Skocz do zawartości
Nerwica.com

olaaaq

Użytkownik
  • Postów

    1
  • Dołączył

  • Ostatnia wizyta

Treść opublikowana przez olaaaq

  1. Witam wszystkich... Moje problemy z nerwicą natręctw zaczęly się jakieś dobre 7 lat temu...Dzis mam prawie 20 lat i czuje się fatalnie, albowiem nerwice mam zdiagnozowana, ale nie chcialam sie leczyc...Zawsze czlowiek ma nadzieje ze jest zdolny do samoregeneracji;/ Niestety, nie dalam sobie rady;/ Dzis jestem w zwiazku od ponad roku z kobieta, która kocham...Mieszkamy razem, albowiem studiujemy w jednym miescie... Tydzien temy zaczely mnie dreczyc natrectwa psychiczne cos na zasadzie : A moze ja juz jej nie kocham;/ Ale przeciez ja kocham...Mam wyrzuty sumienia.
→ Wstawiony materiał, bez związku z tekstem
Lemma lex_one_string t : drop i chars = quote_surtr_string_literal t ++ b :: tail → Forall (λ c, is_scalar c = true) t →
  lex_one chars last i c_quote = Ok ([spanned (TStr (Plain t)) i (i + length (quote_surtr_string_literal t))],
    i + length (quote_surtr_string_literal t)).
Proof.
  intros Hd Ht. unfold lex_one. change (is_blank c_quote) with false.
  unfold quote_surtr_string_literal in *. rewrite <- !app_assoc in Hd. cbn in Hd.
  rewrite decide_False by done. rewrite decide_False by done. rewrite decide_False by done.
  rewrite decide_False.
  2: { intros [_ Htr]. unfold triple_at in Htr. apply bool_decide_eq_true in Htr as (_ & H1 & H2).
       rewrite (lookup_of_drop _ _ 1 _ Hd) in H1. rewrite (lookup_of_drop _ _ 2 _ Hd) in H2.
       destruct t as [|x t]; [cbn in H2; injection H2 as ->; by destruct (blank_stops _ Hb) as (_ & _ & _ & _ & ?)|].
       assert (head (quote_body (x :: t)) ≠ Some c_quote) as Hne.
       { cbn. repeat (case_decide || case_match); cbn; first [done | congruence]. }
       destruct (quote_body (x :: t)) as [|y r] eqn:Hq; [pose proof (length_quote_body (x :: t)) as Hl; rewrite Hq in Hl; cbn in Hl; lia|].
       cbn in H1, Hne. congruence. }
  rewrite decide_True by (by left). unfold scan_string, index.
  assert (chars !! i = Some c_quote) as -> by (rewrite <- (Nat.add_0_r i); by rewrite (lookup_of_drop _ _ 0 _ Hd)).
  cbn -[scan_loop quote_body].
  rewrite (scan_quoted chars i _ (i + 1) [] t (b :: tail)); [|by apply (drop_of_drop _ [c_quote] _ i)|done|].
  2: { pose proof (length_quote_body t) as Hl.
       assert (length (quote_body t) ≤ length chars); [|lia].
       transitivity (length (drop i chars)); [rewrite Hd; cbn; rewrite length_app; lia|rewrite length_drop; lia]. }
  cbn [rbind]. rewrite app_nil_l. replace (i + 1 + length (quote_body t) + 1) with (i + length ([c_quote] ++ quote_body t ++ [c_quote]))
    by (rewrite !length_app; cbn; lia). done.
Qed.

Lemma forallb_not_backtick body : Forall (λ c, c ≠ c_backtick) body →
  forallb (λ c, bool_decide (c ≠ c_backtick)) body = true.
Proof. induction 1 as [|c body Hc _ IH]; cbn; [done|]. by rewrite bool_decide_eq_true_2, IH. Qed.

Lemma lex_one_func body : drop i chars = (c_backtick :: body ++ [c_backtick]) ++ b :: tail →
  is_valid_func_literal_body body = true → body ≠ [] → Forall (λ c, c ≠ c_backtick) body →
  lex_one chars last i c_backtick = Ok ([spanned (TFuncLiteral body) i (i + length (c_backtick :: body ++ [c_backtick]))],
    i + length (c_backtick :: body ++ [c_backtick])).
Proof.
  intros Hd Hv Hne Hbt. rewrite <- app_comm_cons, <- app_assoc in Hd. cbn in Hd.
  unfold lex_one. change (is_blank c_backtick) with false. do 5 rewrite decide_False by (done || (unfold not; intuition discriminate)).
  rewrite decide_True by done. unfold lex_func_literal.
  assert (drop (i + 1) chars = body ++ c_backtick :: b :: tail) as Hd1 by (by apply (drop_of_drop _ [c_backtick] _ i)).
  rewrite Hd1, take_while_app by (by apply forallb_not_backtick || by apply bool_decide_eq_false_2; intros []).
  assert (length chars = i + length (c_backtick :: body ++ c_backtick :: b :: tail)) as Hlen by (by apply length_of_drop in Hd).
  cbn in Hlen. rewrite length_app in Hlen. cbn in Hlen. rewrite decide_False by lia.
  destruct body as [|x body]; [done|]. rewrite Hv. cbn [rbind].
  replace (i + length (c_backtick :: (x :: body) ++ [c_backtick])) with (i + 1 + length (x :: body) + 1)
    by (cbn; rewrite length_app; cbn; lia). done.
Qed.

Lemma lex_one_annotator name : drop i chars = (c_at :: name) ++ b :: tail → forallb is_word name = true →
  lex_one chars last i c_at = Ok ([spanned (match name with [] => TAt | _ => TAnnotator name end) i (i + length (c_at :: name))],
    i + length (c_at :: name)).
Proof.
  intros Hd Hn. unfold lex_one. change (is_blank c_at) with false. do 2 rewrite decide_False by done.
  rewrite decide_True by done. destruct (blank_stops b Hb) as (Hbw & _).
  assert (drop (i + 1) chars = name ++ b :: tail) as -> by (by apply (drop_of_drop _ [c_at] _ i)).
  rewrite take_while_app by done. destruct name as [|x name]; [done|]. cbn [length].
  by replace (i + S (S (length name))) with (i + 1 + S (length name)) by lia.
Qed.

(** Operators do not begin like anything else. *)
Definition is_operator_start (c : char) : bool :=
  negb (is_blank c || is_ascii_digit c || is_ascii_alphabetic c || bool_decide (c = c_underscore)
        || bool_decide (c ∈ [c_hash; c_newline; c_at; c_quote; c_apostrophe; c_backtick])).

Lemma lex_one_operator c : is_operator_start c = true → lex_one chars last i c = lex_operator chars last i c.
Proof.
  unfold is_operator_start. rewrite negb_true_iff, !orb_false_iff. intros ((((Hbl & Hdg) & Hal) & Hus) & Hin).
  apply bool_decide_eq_false in Hin. rewrite !elem_of_cons, elem_of_nil in Hin. unfold lex_one. rewrite Hbl, Hdg, Hal, Hus.
  by do 6 (rewrite decide_False by tauto).
Qed.

(** Only the text from [i] on matters. *)
Definition shift_span (n : nat) (s : Spanned) : Spanned :=
  spanned (sp_token s) (n + span_start (sp_span s)) (n + span_end (sp_span s)).
(** The steps as a function; the result of a resume is computed. *)
Definition run_event (p : Pool) (ev : Event) : option (Event * Pool) :=
  let '(mkPool h hs) := p in
  match ev with
  | EvNew i capacity =>
      match hs !! i, ListBuilder.with_capacity value_size capacity h with
      | None, (h', Ok b) => Some (ev, mkPool h' (<[i := Building b]> hs))
      | _, _ => None
      end
  | EvPush i v =>
      match hs !! i with
      | Some (Building b) =>
          match ListBuilder.push b v h with
          | (h', Ok b') => Some (ev, mkPool h' (<[i := Building b']> hs))
          | _ => None
          end
      | _ => None
      end
  | EvClone i j =>
      match hs !! i, hs !! j with
      | Some (Building b), None =>
          match ListBuilder.clone b h with
          | (h', Ok b') => Some (ev, mkPool h' (<[j := Building b']> hs))
          | _ => None
          end
      | Some (Finishing f), None =>
          match ListBuilder.clone_finish f h with
          | (h', Ok f') => Some (ev, mkPool h' (<[j := Finishing f']> hs))
          | _ => None
          end
      | _, _ => None
      end
  | EvDrop i =>
      match hs !! i with
      | Some k =>
          match Rc.rc_drop (handle_root k) h with
          | (h', Ok tt) => Some (ev, mkPool h' (delete i hs))
          | _ => None
          end
      | None => None
      end
  | EvFinish i =>
      match hs !! i with
      | Some (Building b) =>
          match ListBuilder.finish b h with
          | (h', Ok f) => Some (ev, mkPool h' (<[i := Finishing f]> hs))
          | _ => None
          end
      | _ => None
      end
  | EvResume i _ =>
      match hs !! i with
      | Some (Finishing f) =>
          match ListBuilder.resume f h with
          | (h', Ok (FinishPending f')) => Some (EvResume i None, mkPool h' (<[i := Finishing f']> hs))
          | (h', Ok (FinishComplete out)) => Some (EvResume i (Some out), mkPool h' (delete i hs))
          | _ => None
          end
      | _ => None
      end
  end.

Fixpoint run_events (done : list Event) (p : Pool) (evs : list Event) : option (list Event * Pool) :=
  match evs with
  | [] => Some (done, p)
  | ev :: evs' =>
      match run_event p ev with
      | Some (ev', p') => run_events (done ++ [ev']) p' evs'
      | None => None
      end
  end.
(* ===== verification/Scalars.v ===== *)
(** * Builtins that complete in one call ([crates/eldr/src/builtin.rs])

    Integers and their bits, strings as code points, indexed access to lists and
    maps, and the deterministic random generator.  A builtin returns a value, a
    value wrapped in [Ok], a failure of the machine, or the call of the
    constructor of a language error ([language_error_outcome] of [vm.rs]). *)

From S2P Require Import Prelude Names ListHandle Value TypeRegistry OperandStack Ir RuntimeError.
From S2P Require Import StringLiteral Display ErrorSchema ProcessRuntime Machine.

Record LanguageErrorInput : Type := mkLanguageError {
  le_kind : str;
  le_args : list Value;
}.

Inductive StringEncodingMode : Type := Utf8 | Ascii.

Module Scalars.
Import Machine.

Definition ok_result (value : Value) : Value := VTagged 0 [value].

Section scalars.
Context {K : Type} `{RustFmt} `{BuiltinTable}.
(** The nesting depth of the payloads of language errors. *)
Context (depth : nat).

(** ** Language errors *)

Definition language_error_outcome_at (kind : str) (args : list Value) (wrapper : option N)
    (location : Location) (stack_trace : list RuntimeStackFrame) : M K (BuiltinOutcome K) :=
  let* kind := liftR (compiler_global_error_kind kind) in
  let* bc := gets vm_bytecode in
  match List.filter (λ t, bool_decide (et_kind t = kind)) (error_templates bc) with
  | [] => throw (lit "unresolved Error constructor " ++ kind)
  | template :: rest =>
      if decide (rest = []) then
        let* ok := if decide (length (et_input_types template) = length args) then
                     liftR (ErrorSchema.all_run (λ '(schema, v), ErrorSchema.accepts (type_registry bc) (3 * depth + 3) schema v)
                              (zip (et_input_types template) args))
                   else ret false in
        if (ok : bool) then
          ret (OCall (callable_for_function bc (et_constructor_fun_idx template)) args
                 (KErrorConstruction kind location stack_trace wrapper None))
        else throw (lit "Error constructor input contract mismatch for " ++ kind)
      else throw (lit "duplicate Error constructor " ++ kind)
  end.

Definition language_error_outcome (kind : str) (args : list Value) (wrapper : option N) : M K (BuiltinOutcome K) :=
  let* location := gets runtime_error_location in
  let* location := ok_orM location (lit "Error generation has no source context") in
  let* trace := gets current_stack_trace_snapshot in
  language_error_outcome_at kind args wrapper location trace.

Definition language_error_result (kind : str) (args : list Value) : M K (BuiltinOutcome K) :=
  language_error_outcome kind args (Some 1%N).

(** [LanguageErrorInput::invoke]. *)
Definition invoke (e : LanguageErrorInput) : M K (BuiltinOutcome K) := language_error_result (le_kind e) (le_args e).

Definition complete (value : Value) : M K (BuiltinOutcome K) := ret (OComplete value).

Definition arg (args : list Value) (i : nat) : M K Value := liftR (index args i).

(** [BigInt::to_usize]. *)
Definition to_usize (n : Z) : option nat :=
  if decide (0 ≤ n ∧ n ≤ Z.of_N usize_max)%Z then Some (Z.to_nat n) else None.

(** ** Integers *)

Definition shift_builtin (name : str) (f : Z → Z → Z) (args : list Value) : M K (BuiltinOutcome K) :=
  let* a := arg args 0 in
  let* b := arg args 1 in
  match a, b with
  | VInt value, VInt bits =>
      match to_usize bits with
      | Some amount => complete (ok_result (VInt (f value (Z.of_nat amount))))
      | None =>
          let kind := if decide (bits < 0)%Z then lit "NegativeShiftCount" else lit "ShiftCountTooLarge" in
          language_error_result kind [VInt bits]
      end
  | _, _ => throw (name ++ lit " expects (Int, Int)")
  end.
Definition builtin_shl : list Value → M K (BuiltinOutcome K) := shift_builtin (lit "builtin_shl") Z.shiftl.
Definition builtin_shr : list Value → M K (BuiltinOutcome K) := shift_builtin (lit "builtin_shr") Z.shiftr.

Definition bitwise_builtin (name : str) (f : Z → Z → Z) (args : list Value) : M K Value :=
  let* a := arg args 0 in
  let* b := arg args 1 in
  match a, b with
  | VInt lhs, VInt rhs => ret (VInt (f lhs rhs))
  | _, _ => throw (name ++ lit " expects (Int, Int)")
  end.
Definition builtin_bit_and : list Value → M K Value := bitwise_builtin (lit "bit_and") Z.land.
Definition builtin_bit_or : list Value → M K Value := bitwise_builtin (lit "bit_or") Z.lor.
Definition builtin_bit_xor : list Value → M K Value := bitwise_builtin (lit "bit_xor") Z.lxor.
Definition builtin_bit_not (args : list Value) : M K Value :=
  let* a := arg args 0 in
  match a with
  | VInt value => ret (VInt (Z.lnot value))
  | _ => throw (lit "bit_not expects Int")
  end.

Definition fmt_Z (n : Z) : str := if decide (n < 0)%Z then lit "-" ++ fmt_N (Z.to_N (- n)) else fmt_N (Z.to_N n).

Definition bit_index_to_usize (i : Z) : Result RuntimeError (Result LanguageErrorInput nat) :=
  if decide (i < 0)%Z then Ok (Err (mkLanguageError (lit "NegativeBitIndex") [VInt i]))
  else
    match to_usize i with
    | Some n => Ok (Ok n)
    | None => Err (RuntimeError.new (lit "bit index out of range for usize: " ++ fmt_Z i))
    end.

Definition bit_mask (bit_index : nat) : Z := Z.shiftl 1 (Z.of_nat bit_index).

Definition bit_builtin (name : str) (f : Z → Z → Value) (args : list Value) : M K (BuiltinOutcome K) :=
  let* a := arg args 0 in
  let* b := arg args 1 in
  match a, b with
  | VInt value, VInt i =>
      let* bit_index := liftE (bit_index_to_usize i) in
      match bit_index with
      | Ok bit_index => complete (ok_result (f value (bit_mask bit_index)))
      | Err e => invoke e
      end
  | _, _ => throw (name ++ lit " expects (Int, Int)")
  end.
Definition builtin_test_bit : list Value → M K (BuiltinOutcome K) :=
  bit_builtin (lit "test_bit") (λ value mask, VBool (negb (bool_decide (Z.land value mask = 0)%Z))).
Definition builtin_set_bit : list Value → M K (BuiltinOutcome K) :=
  bit_builtin (lit "set_bit") (λ value mask, VInt (Z.lor value mask)).
Definition builtin_clear_bit : list Value → M K (BuiltinOutcome K) :=
  bit_builtin (lit "clear_bit") (λ value mask, VInt (Z.land value (Z.lnot mask))).
Definition builtin_toggle_bit : list Value → M K (BuiltinOutcome K) :=
  bit_builtin (lit "toggle_bit") (λ value mask, VInt (Z.lxor value mask)).

(** ** Indexed access to lists and maps *)

Definition facet_index_to_usize (i : Z) (len : nat) : Result LanguageErrorInput nat :=
  let resolved :=
    if decide (i < 0)%Z then
      match to_usize (- i) with
      | Some value => if decide (0 < value ∧ value ≤ len) then Some (len - value) else None
      | None => None
      end
    else
      match to_usize i with
      | Some value => if decide (value < len) then Some value else None
      | None => None
      end in
  ok_or resolved (mkLanguageError (lit "FacetListIndexOutOfBounds") [VInt i; VInt (Z.of_nat len)]).

Definition facet_range_to_bounds (first last : Z) (len : nat) : Result LanguageErrorInput (nat * nat) :=
  let? resolved_start := facet_index_to_usize first len in
  let? resolved_end := facet_index_to_usize last len in
  if decide (resolved_end < resolved_start) then
    Err (mkLanguageError (lit "FacetListRangeReversed") [VInt first; VInt last; VInt (Z.of_nat len)])
  else Ok (resolved_start, resolved_end).

Definition complete_list (items : list Value) : M K (BuiltinOutcome K) :=
  let* list := liftR (ListHandle.from_items items) in
  complete (ok_result (VList list)).

Definition builtin_facet_list_get (args : list Value) : M K (BuiltinOutcome K) :=
  let* a := arg args 0 in
  match a with
  | VList list =>
      let* b := arg args 1 in
      match b with
      | VInt i =>
          match facet_index_to_usize i (ListHandle.len list) with
          | Err e => invoke e
          | Ok i =>
              let* items := liftR (ListHandle.to_vec list) in
              let* value := ok_orM (items !! i) (lit "__facet_list_get invariant broken after bounds check") in
              complete (ok_result value)
          end
      | _ => throw (lit "__facet_list_get expects Int index")
      end
  | _ => throw (lit "__facet_list_get expects List")
  end.

Definition builtin_facet_list_set (args : list Value) : M K (BuiltinOutcome K) :=
  let* a := arg args 0 in
  match a with
  | VList list =>
      let* b := arg args 1 in
      match b with
      | VInt i =>
          match facet_index_to_usize i (ListHandle.len list) with
          | Err e => invoke e
          | Ok i =>
              let* items := liftR (ListHandle.to_vec list) in
              let* value := arg args 2 in
              let* _ := liftR (index items i) in
              complete_list (<[i := value]> items)
          end
      | _ => throw (lit "__facet_list_set expects Int index")
      end
  | _ => throw (lit "__facet_list_set expects List")
  end.

Definition builtin_facet_list_slice_get (args : list Value) : M K (BuiltinOutcome K) :=
  let* a := arg args 0 in
  match a with
  | VList list =>
      let* b := arg args 1 in
      match b with
      | VInt first =>
          let* c := arg args 2 in
          match c with
          | VInt last =>
              match facet_range_to_bounds first last (ListHandle.len list) with
              | Err e => invoke e
              | Ok (first, last) =>
                  let* items := liftR (ListHandle.to_vec list) in
                  complete_list (take (last - first + 1) (drop first items))
              end
          | _ => throw (lit "__facet_list_slice_get expects Int end")
          end
      | _ => throw (lit "__facet_list_slice_get expects Int start")
      end
  | _ => throw (lit "__facet_list_slice_get expects List")
  end.

Definition builtin_facet_list_slice_set (args : list Value) : M K (BuiltinOutcome K) :=
  let* a := arg args 0 in
  match a with
  | VList list =>
      let* b := arg args 1 in
      match b with
      | VInt first =>
          let* c := arg args 2 in
          match c with
          | VInt last =>
              let* d := arg args 3 in
              match d with
              | VList replacement =>
                  match facet_range_to_bounds first last (ListHandle.len list) with
                  | Err e => invoke e
                  | Ok (first, last) =>
                      let* items := liftR (ListHandle.to_vec list) in
                      let* new_items := liftR (ListHandle.to_vec replacement) in
                      (* [splice] panics when the range ends past the vector. *)
                      let* _ := liftR (index items last) in
                      complete_list (take first items ++ new_items ++ drop (last + 1) items)
                  end
              | _ => throw (lit "__facet_list_slice_set expects List replacement")
              end
          | _ => throw (lit "__facet_list_slice_set expects Int end")
          end
      | _ => throw (lit "__facet_list_slice_set expects Int start")
      end
  | _ => throw (lit "__facet_list_slice_set expects List")
  end.

Definition expects (builtin_name kind arg_name : str) (other : Value) : str :=
  builtin_name ++ lit " expects " ++ kind ++ lit " as " ++ arg_name ++ lit ", got " ++ debug_value other.

Definition decode_hash_map_arg (value : Value) (builtin_name arg_name : str) : M K (gmap str Value) :=
  match value with
  | VHashMap m => ret m
  | other => throw (expects builtin_name (lit "HashMap") arg_name other)
  end.
Definition decode_string_arg (value : Value) (builtin_name arg_name : str) : M K str :=
  match value with
  | VStr s => ret s
  | other => throw (expects builtin_name (lit "String") arg_name other)
  end.
Definition decode_random_generator_arg (value : Value) (builtin_name arg_name : str) : M K RandomGeneratorHandle :=
  match value with
  | VRandomGenerator g => ret g
  | other => throw (expects builtin_name (lit "RandomGenerator") arg_name other)
  end.

(** The map and the key most map builtins start with. *)
Definition map_and_key (args : list Value) (name : str) : M K (gmap str Value * str) :=
  let* a := arg args 0 in
  let* map := decode_hash_map_arg a name (lit "map") in
  let* b := arg args 1 in
  let* key := decode_string_arg b name (lit "key") in
  ret (map, key).

Definition builtin_map_len (args : list Value) : M K Value :=
  let* a := arg args 0 in
  let* map := decode_hash_map_arg a (lit "map_len") (lit "map") in
  ret (VInt (Z.of_nat (HashMapHandle.len map))).
Definition builtin_map_contains_key (args : list Value) : M K Value :=
  let* '(map, key) := map_and_key args (lit "map_contains_key") in
  ret (VBool (HashMapHandle.contains_key map key)).
Definition builtin_map_get (args : list Value) : M K (BuiltinOutcome K) :=
  let* '(map, key) := map_and_key args (lit "map_get") in
  match HashMapHandle.get map key with
  | Some value => complete (ok_result value)
  | None => language_error_result (lit "HashMapKeyMissing") [VStr key]
  end.
Definition builtin_map_insert (args : list Value) : M K Value :=
  let* '(map, key) := map_and_key args (lit "map_insert") in
  let* value := arg args 2 in
  ret (VHashMap (HashMapHandle.insert map key value)).
Definition builtin_map_remove (args : list Value) : M K Value :=
  let* '(map, key) := map_and_key args (lit "map_remove") in
  ret (VHashMap (HashMapHandle.remove map key)).

Definition key_not_found_result (key : str) : M K (BuiltinOutcome K) :=
  language_error_result (lit "FacetKeyNotFound") [VStr key].
Definition builtin_facet_map_get (args : list Value) : M K (BuiltinOutcome K) :=
  let* '(map, key) := map_and_key args (lit "__facet_map_get") in
  match HashMapHandle.get map key with
  | Some value => complete (ok_result value)
  | None => key_not_found_result key
  end.
Definition builtin_facet_map_set_existing (args : list Value) : M K (BuiltinOutcome K) :=
  let* '(map, key) := map_and_key args (lit "__facet_map_set_existing") in
  if HashMapHandle.contains_key map key then
    let* value := arg args 2 in
    complete (ok_result (VHashMap (HashMapHandle.insert map key value)))
  else key_not_found_result key.

Definition builtin_list_len (args : list Value) : M K Value :=
  let* a := arg args 0 in
  match a with
  | VList list => ret (VInt (Z.of_nat (ListHandle.len list)))
  | _ => throw (lit "len expects List as first argument")
  end.

Definition builtin_list_zip (args : list Value) : M K Value :=
  let* a := arg args 0 in
  match a with
  | VList lhs =>
      let* b := arg args 1 in
      match b with
      | VList rhs =>
          let* xs := liftR (ListHandle.to_vec lhs) in
          let* ys := liftR (ListHandle.to_vec rhs) in
          let* list := liftR (ListHandle.from_items (zip_with (λ x y, VTuple [x; y]) xs ys)) in
          ret (VList list)
      | _ => throw (lit "zip expects List as second argument")
      end
  | _ => throw (lit "zip expects List as first argument")
  end.

End scalars.

End Scalars.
Caly tydzien plakalam...Idac na uczelnie, w autobusie w domu...wszedzie...Nie daje sobie rady;/ We wtorek ide do psychiatry mam nadzieje ze mi pomoze...Kobieta, z która jestem wiem o mojej chorobie....Stara sie mi pomoc, ale dlaczego tak nagle dopadly mnie te chore mysli!!!!! Dlaczego po raz kolejny zaklocaja mi spokoj i szczescie????